[Collection entries]
(** C10. The last line of a license file, when no newline ends it,
    registers no mapping, whatever its fields: the loader processes the
    newline-terminated lines, in order, and nothing else. *)
Theorem unterminated_last_line_ignored (fs : gmap string string)
    (filename : string) (lines : list string) (tail : string) :
  fs !! filename = Some (file_of lines tail) →
  Forall no_newline lines → no_newline tail →
  LoadLicenses fs filename
  = Some (fold_left (fun st body => process_line (terminated body) st)
            lines (LoaderState ∅ []))
  ∧ LoadLicenses fs filename = LoadLicenses (<[filename := file_of lines ""]> fs) filename.
Proof.
  intros Hf Hl Ht. unfold LoadLicenses.
  rewrite Hf, lookup_insert_eq, !LoadLicenses_loop_lines; done.
Qed.

Lemma unterminated_last_line_ignored_witness :
  let fs : gmap string string :=
    {[ "oa_file_list.txt" := file_of [Samples.date_line; Samples.paper1]
                               Samples.paper2 ]} in
  LoadLicenses fs "oa_file_list.txt"
  = Some (LoaderState
            (<["PMC17774" := "CC BY"]> {[ "11056661" := "CC BY" ]}) []).
Proof.
  intros fs.
  destruct (unterminated_last_line_ignored fs "oa_file_list.txt"
              [Samples.date_line; Samples.paper1] Samples.paper2) as [-> _].
  - reflexivity.
  - repeat apply Forall_cons_2; try apply Forall_nil;
      vm_compute; repeat split; discriminate.
  - vm_compute; repeat split; discriminate.
  - reflexivity.
Defined.

(** ** One iteration of the normalization loop *)

Lemma is_major_fold (quals : list MeshQualifierName.t) : ∀ major : bool,
  fold_left
    (fun major qual =>
       major || bool_decide (MeshQualifierName.MajorTopicYN qual = "Y"))
    quals major = true
  ↔ major = true
    ∨ Exists (fun qual => MeshQualifierName.MajorTopicYN qual = "Y") quals.
Proof.
  induction quals as [|qual quals IH]; intros major; simpl.
  - rewrite Exists_nil. tauto.
  - rewrite IH, Exists_cons, orb_true_iff, bool_decide_eq_true. tauto.
Qed.

Lemma is_major_spec (mesh : MeshHeading.t) :
  is_major mesh = true ↔ major_heading mesh.
Proof.
  unfold is_major, major_heading.
  by rewrite is_major_fold, bool_decide_eq_true.
Qed.

Lemma mesh_loop_fold (headings : list MeshHeading.t) : ∀ msl subjects,
  fold_left
    (fun '(msl, subjects) mesh =>
       if is_major mesh
       then (msl ++ [MeshDescriptorName.MeshID (MeshHeading.DescriptorName mesh)],
             subjects ++ [MeshHeading.DescriptorName mesh])
       else (msl, subjects))
    headings (msl, subjects)
  = (msl ++ (MeshDescriptorName.MeshID <$> major_subjects headings),
     subjects ++ major_subjects headings).
Proof.
  unfold major_subjects.
  induction headings as [|mesh headings IH]; intros msl subjects; simpl.
  - by rewrite !app_nil_r.
  - rewrite filter_cons. destruct (is_major mesh) eqn:Hm.
    + apply is_major_spec in Hm. rewrite decide_True by done.
      rewrite IH. simpl. by rewrite <- !app_assoc.
    + rewrite decide_False; [apply IH|].
      intros Hmaj%is_major_spec. congruence.
Qed.

Lemma mesh_loop_spec (headings : list MeshHeading.t) (msl : list string) :
  mesh_loop headings msl
  = (msl ++ (MeshDescriptorName.MeshID <$> major_subjects headings),
     major_subjects headings).
Proof. unfold mesh_loop. by rewrite mesh_loop_fold. Qed.

Lemma loop_body_drop lookup article st :
  article_license lookup article = "" →
  loop_body lookup article st
  = Some (LoopState (records st) (pmcid_list_after article st) (issn_list st)
            (main_subject_list st)).
Proof.
  intros Hl. unfold loop_body.
  change (find_license _ _ _) with (article_license lookup article).
  by rewrite decide_True.
Qed.

Lemma loop_body_panic lookup article st :
  article_license lookup article ≠ "" → article_bodies article = [] →
  loop_body lookup article st = None.
Proof.
  intros Hl Hb. unfold loop_body.
  change (find_license _ _ _) with (article_license lookup article).
  rewrite decide_False by done.
  change (MedlineCitation.Article _) with (article_bodies article).
  rewrite Hb. by destruct (mesh_loop _ _).
Qed.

Assignment: Where a line of the records includes "tail", copy it.

Worked solution:
    (filename : string) (lines : list string) (tail : string) :
  fs !! filename = Some (file_of lines tail) →
  Forall no_newline lines → no_newline tail →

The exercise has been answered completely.